Network architecture. We leverage three commonly used model backbones in CL with different parameter sizes as to measure the effect of overparametrization w.r.t. our performance metrics in CL. Each network architecture is being used across all strategies. We employ a Wide VGG9 (Simonyan & Zisserman, 2014) as a smaller neural network (4.5M parameters), EfficientNet-b1 (Tan & Le, 2019) as a mid-size alternative (7.8M parameters), and ResNet34 (He et al., 2016) as a large-size state-of-the-art model backbone (63.5M parameters). The hyperparameter configuration used in the experiments is: { epochs=50, learning_rate=0.001, momentum=0.9 }. Optimization takes place through Stochastic Gradient Descent (SGD) using the Cross-Entropy loss. We experimented with different negative powers of 10 for the configuration of the learning rate as suggested in Bengio (2012), For the number of epochs, we experimented with similar values to those reported in the original publications of CL strategies (Aljundi et al., 2018b; Rolnick et al., 2019). Preliminary experiments showed that different configurations did not provide a significant difference in terms of performance metric values. For PNN, our setting differs from other strategies due to the fact that the Avalanche implementation provides support only for fully connected layers, leading to the impossibility of pairing the learning strategy with specific CNN model backbones (WideVGG9, EfficientNet, ResNet34). To this end, we matched the number of fully connected layers with those of our adopted CNN model architectures, i.e., 9, 24, and 34 layers, in an attempt to simulate their capacity. We also note that our PNN results are computed exclusively in the task-incremental setting since task identifiers are not available in the class-incremental setting.

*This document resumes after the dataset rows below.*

Lemma convert_accepts_witness :
  (exists out,
     fst (convert_to_recommended_resolution (Picture uint8 img_7x5) started)
     = Ok (Some out))
  /\ fst (convert_to_recommended_resolution (Picture uint16 img_7x5) started)
     = Ok None.
Proof.
  destruct (convert_accepts (Picture uint8 img_7x5) started nearest_contract
              rectangular_img_7x5) as (H8 & _).
  destruct (convert_accepts (Picture uint16 img_7x5) started nearest_contract
              rectangular_img_7x5) as (_ & H16 & _).
  split; [apply H8 | apply H16]; reflexivity.
Defined.

Lemma load_crosshair_image_outcome_witness :
  let p := Some (Some (Picture uint8 img_7x5)) in
  let w' := snd (load_crosshair_image p started) in
  fst (load_crosshair_image p started) = Ok tt
  /\ attrs w' = attrs started
  /\ exists out,
       crosshair_image w' = Some out
       /\ shape out = [64; 64; 4]%nat.
Proof.
  intros p w'.
  destruct (load_crosshair_image_outcome p started
              nearest_contract rectangular_img_7x5)
    as (Hr & Ha & _ & _ & _ & _ & out & Hi & (Hs & _) & _).
  split; [exact Hr|]. split; [exact Ha|].
  exists out. split; [exact Hi | exact Hs].
Defined.

Lemma enhancement_on_bytes_witness :
  convertScaleAbs_byte 0 = 30
  /\ 30 <= convertScaleAbs_byte 0 <= 255
  /\ (convertScaleAbs_byte 0 = 255 <-> 150 <= 0)
  /\ convertScaleAbs_byte 0 <= convertScaleAbs_byte 200.
Proof.
  destruct (enhancement_on_bytes 0 200 ltac:(lia) ltac:(lia))
    as (H1 & _ & H3 & H4).
  split; [reflexivity|]. split; [exact H1|]. split; [exact H3 | exact H4].
Defined.


Lemma decode_reads_code_text_witness :
  let ds := [lit "1"; lit "4"; lit "2"; lit "75"; lit "0"; lit "3"; lit "50";
             lit "2"] in
  sample_code = code_text (lit "x;") ds ++ []
  /\ re_search (code_text (lit "x;") ds ++ []) = Some ds.
Proof.
  intros ds. split; [reflexivity|].
  apply decode_reads_code_text.
  - repeat constructor; discriminate.
  - reflexivity.
  - repeat (apply Forall_cons;
            [split; [discriminate | repeat constructor]|]).
    apply Forall_nil.
  - exact I.
Defined.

CL strategies. In addition to the state-of-the-art CL strategies covered by our experiments and described in Sect. 2.2, we adopt three additional baseline approaches that loosely correspond to lower and upper bound model performance:

  • Naive (fine-tuning): The model is incrementally fine-tuned without considering any mechanism to preserve past knowledge, which, in principle, should yield a high degree of forgetting. This strategy allows us to compare the performance (in terms of accuracy) and forgetting (in terms of backward transfer) of smarter CL strategies.

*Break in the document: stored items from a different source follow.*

(** * spotify-cli: a shallow embedding of [spotify_cli.py]

    The program is a thin command dispatcher over a [spotipy.Spotify]
    client.  Everything it does is an effect: it prints, prompts, opens a
    browser, and calls methods of the client.  The embedding therefore
    runs each Python function as a computation that yields a trace of
    events together with the way the function ended (returned, raised, or
    called [sys.exit]).

    Boundaries of the model:
    - the [spotipy] client is a record of responses, one per method the
      program calls; a response is either a value or a raised exception;
    - JSON objects returned by the service are records holding the keys
      the program reads;
    - [print], [input] and [webbrowser.open] do not raise, and neither
      does the construction of the client: the statements below are about
      runs in which the terminal takes the output, the user types a line at
      the prompt and spotipy accepts the configuration;
    - [argparse] is taken by its result: either it exits by itself (usage
      error, [--help]) or it hands a namespace to [main];
    - [python-dotenv] is taken by its documented behaviour
      ([override=False]); the file that [find_dotenv()] resolves to is a
      parameter of the process. *)

From Stdlib Require Import ZArith String Ascii DecimalString.
From stdpp Require Import gmap strings list.

Open Scope string_scope.
Open Scope list_scope.
Open Scope Z_scope.

(** ** Strings and formatting *)

Definition nl : string := String (ascii_of_nat 10) "".

(** [str(n)] for a Python [int]. *)
Definition str_of_Z (z : Z) : string := NilZero.string_of_int (Z.to_int z).

(** [sep.join(xs)]. *)
Definition py_join (sep : string) (xs : list string) : string :=
  String.concat sep xs.

(** [s.lower()], on the ASCII letters. *)
Definition lower_ascii (c : ascii) : ascii :=
  let n := nat_of_ascii c in
  if ((65 <=? n) && (n <=? 90))%nat then ascii_of_nat (n + 32) else c.

Fixpoint lower (s : string) : string :=
  match s with
  | EmptyString => EmptyString
  | String c s' => String (lower_ascii c) (lower s')
  end.

(** [x in xs] for a list of strings. *)
Definition str_in (x : string) (xs : list string) : bool :=
  bool_decide (x ∈ xs).

(** [s.endswith(t)] and [s.startswith(t)]. *)
Definition startswith (s t : string) : bool := String.prefix t s.

Definition endswith (s t : string) : bool :=
  let ls := String.length s in
  let lt := String.length t in
  ((lt <=? ls) && String.eqb (String.substring (ls - lt) lt s) t)%nat.

(** Zero padding of decimal digits to a minimum width. *)
Fixpoint zfill (width : nat) (digits : string) : string :=
  match width with
  | O => digits
  | S w =>
      if (String.length digits <? width)%nat
      then String "0" (zfill w digits)
      else digits
  end.

(** [f"{n:02d}"]: the sign counts towards the width. *)
Definition fmt_02d (n : Z) : string :=
  if n <? 0 then "-" +:+ zfill 1 (str_of_Z (- n)) else zfill 2 (str_of_Z n).

(** [f"{n:,}"]: a comma between groups of three digits. *)
Fixpoint commas_rev (rev_digits : list ascii) (k : nat) : list ascii :=
  match rev_digits with
  | [] => []
  | d :: ds =>
      if (k =? 3)%nat
      then ","%char :: d :: commas_rev ds 1
      else d :: commas_rev ds (S k)
  end.

Definition group_digits (digits : string) : string :=
  string_of_list_ascii
    (rev (commas_rev (rev (list_ascii_of_string digits)) 0)).

Definition fmt_comma (n : Z) : string :=
  if n <? 0 then "-" +:+ group_digits (str_of_Z (- n))
  else group_digits (str_of_Z n).

(** [f"{m//60}:{m%60:02d}"], as used for progress and duration. *)
Definition fmt_clock (secs : Z) : string :=
  str_of_Z (secs / 60) +:+ ":" +:+ fmt_02d (secs mod 60).

(** [max(a, b)] and [min(a, b)]: Python keeps the first argument unless
    the second is strictly better. *)
Definition py_max (a b : Z) : Z := if a <? b then b else a.
Definition py_min (a b : Z) : Z := if b <? a then b else a.

(** [posixpath.join(a, b)]. *)
Definition path_join (a b : string) : string :=
  if startswith b "/" then b
  else if String.eqb a "" || endswith a "/" then a +:+ b
  else a +:+ "/" +:+ b.

(** Truthiness of an optional string ([None] and [''] are falsy). *)
Definition truthy (o : option string) : bool :=
  match o with
  | Some s => negb (String.eqb s "")
  | None => false
  end.

(** ** Data returned by the service *)

(** An entry of [devices()['devices']]. *)
Record Device := {
  dev_id : string;
  dev_name : string;
  dev_type : string;
  dev_is_active : bool;
}.

(** An entry of a track's or album's ['artists']. *)
Record ArtistRef := { artist_name : string }.

Record Track := {
  track_name : string;
  track_artists : list ArtistRef;
  track_album_name : string;
  track_duration_ms : Z;
  track_uri : string;
}.

(** An artist as returned by a search. *)
Record Artist := {
  art_name : string;
  art_followers_total : Z;
  art_uri : string;
}.

Record Album := {
  album_name : string;
  album_artists : list ArtistRef;
  album_release_date : string;
  album_uri : string;
}.

(** The result of [current_playback()], when it is not [None]; the
    service documents ['item'] and ['progress_ms'] as nullable. *)
Record Playback := {
  pb_item : option Track;
  pb_progress_ms : option Z;
  pb_is_playing : bool;
  pb_device : option Device;
}.

Record SearchResults := {
  sr_tracks : list Track;
  sr_artists : list Artist;
  sr_albums : list Album;
}.

(** An entry of [current_user_playlists()['items']]. *)
Record PlaylistSummary := {
  pls_name : string;
  pls_tracks_total : Z;
  pls_uri : string;
}.

(** An entry of [playlist['tracks']['items']]; ['track'] may be null. *)
Record PlaylistItem := { item_track : option Track }.

Record Playlist := {
  pl_name : string;
  pl_items : list PlaylistItem;
}.

(** ** Exceptions and responses *)

(** A raised [Exception]; [exn_str] is what [str(e)] gives. *)
Record Exn := { exn_class : string; exn_str : string }.

Inductive Response (A : Type) : Type :=
| Ok (a : A)
| Err (e : Exn).

Arguments Ok {A} a.
Arguments Err {A} e.

Inductive SearchType := TypeTrack | TypeArtist | TypeAlbum.

Definition search_type_str (t : SearchType) : string :=
  match t with
  | TypeTrack => "track"
  | TypeArtist => "artist"
  | TypeAlbum => "album"
  end.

  • Cumulative: New data is accumulated as it comes, and the model is retrained using all available data. The rationale for this baseline is to simulate upper-bound performance assuming full knowledge of the data, and unlimited computational resources to deal with stored data (storage) and model retraining (time). Cumulative can also be regarded as a variant of Replay with unlimited memory. This baseline is interesting since it allows us to estimate the accuracy that could be achieved at a much higher computational cost.

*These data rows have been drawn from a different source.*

(** * Poll scraper: field classifiers, block assembly and deduplication

    A shallow embedding of the two scraper variants [fetch-data.js] and
    [fetch-data_RTW2.js].  JavaScript strings are sequences of UTF-16 code
    units; regular expressions are kept as syntax trees and run by a
    backtracking matcher that follows the ECMAScript matcher semantics
    (continuation passing, greedy quantifiers, ordered alternation). *)

From Stdlib Require Import ZArith NArith QArith Qround List String Ascii Lia Bool.
From stdpp Require Import base gmap sets list.
Import ListNotations.

Open Scope N_scope.

(** ** Strings *)

Definition jschar := N.
Definition jsstring := list N.

(** An ASCII literal as a sequence of code units. *)
Definition js (s : string) : jsstring :=
  List.map N_of_ascii (list_ascii_of_string s).

Definition jsstring_eqb (a b : jsstring) : bool := bool_decide (a = b).

(** [String.prototype.startsWith]. *)
Fixpoint startsWith (s p : jsstring) : bool :=
  match p, s with
  | [], _ => true
  | _ :: _, [] => false
  | a :: p', b :: s' => (a =? b) && startsWith s' p'
  end.

(** [String.prototype.includes]. *)
Fixpoint includes (s p : jsstring) : bool :=
  startsWith s p ||
  match s with
  | [] => false
  | _ :: s' => includes s' p
  end.
Lemma laplacian_of_entry (A : matrix R) (i j : nat) :
  ncols A = nrows A -> i < nrows A ->
  entry (laplacian_of A) i j = entry (laplacian A) i j.
Proof.
  intros Hsq Hi. unfold laplacian_of, laplacian.
  cbn [entry mminus mplus diag transpose].
  rewrite (degrees_zip radd A Hsq).
  destruct (i =? j); [rewrite vnth_map_seq by exact Hi|]; ring.
Qed.

(** [(L @ G)^T = G^T @ L] and [(G_a^T @ L @ G_b)^T = G_b^T @ L @ G_a] for a
    symmetric [L], entry by entry. *)
Lemma mmul_sym_left (L G : matrix R) (i j : nat) :
  (forall p q, entry L p q = entry L q p) ->
  ncols L = nrows G ->
  entry (mmul L G) i j = entry (mmul (transpose G) L) j i.
Proof.
  intros Hsym Hshape. cbn [entry mmul transpose ncols]. rewrite Hshape.
  apply sumn_ext. intros k _. rewrite (Hsym i k). ring.
Qed.

Lemma mmul_sym_sandwich (L Ga Gb : matrix R) (i j : nat) :
  (forall p q, entry L p q = entry L q p) ->
  nrows Ga = nrows L -> nrows Gb = nrows L -> ncols L = nrows L ->
  entry (mmul (transpose Ga) (mmul L Gb)) i j
  = entry (mmul (transpose Gb) (mmul L Ga)) j i.
Proof.
  intros Hsym Ha Hb Hsq. cbn [entry mmul transpose ncols nrows].
  rewrite Ha, Hb, Hsq.
  transitivity
    (sumn (nrows L)
          (fun k => sumn (nrows L)
                      (fun l => entry Ga k i [*] (entry L k l [*] entry Gb l j)))).
  { apply sumn_ext. intros k _. now rewrite sumn_mul_l. }
  rewrite sumn_swap. apply sumn_ext. intros l _.
  rewrite <- sumn_mul_l. apply sumn_ext. intros k _.
  rewrite (Hsym l k). ring.
Qed.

  • Multiple Single-Task Expert (MSTE): A new model is created as soon as a new task is presented in the scenario. It can be regarded as a way to simulate upper-bound model performance despite a few unrealistic assumptions, such as unlimited computational resources to deal with additional models and availability of task identifiers (which make this baseline suitable only for Task-incremental scenarios).

4.2 Discussion: RQ1

We present our results both as aggregated metrics computed after all the tasks have been learned in Tables 3, 4, 5, 6, 7 and 8 as well as disaggregated accuracy results evaluating every task past task after learning a new one (as entries in the matrix \({\textsf{R}}\), see Sect. 2.3) as heatmaps shown in Figs. 2, 3, 4, 5, 6, 7, 8, 9, 10, 11, 12 and 13. These heatmaps allow us to understand at a finer grain what are the failure modes of a strategy and whether certain tasks are harder than another. We now discuss four different settings, comprising either a class-incremental or task-incremental scenario and two task orderings (M2I or I2M). We start from employing the VGG9 model backbone.

4.2.1 VGG9

For both M2I and I2M (see Tables 3, 4), aggregated \(\textsf{ACC}\), \(\textsf{BWT}\) and \(\textsf{FWT}\) (only for task-incremental scenarios, see Sect. 3) are disappointing for all strategies discussed in Sect. 2.2. They do not achieve a positive backward transfer, and all highlight a systematic catastrophic forgetting, while the forward transfer floats around the chance level (10%Footnote 2). Staple strategies such as LwF, MAS, and SI are generally comparable with the Naive strategy (i.e., just applying fine-tuning).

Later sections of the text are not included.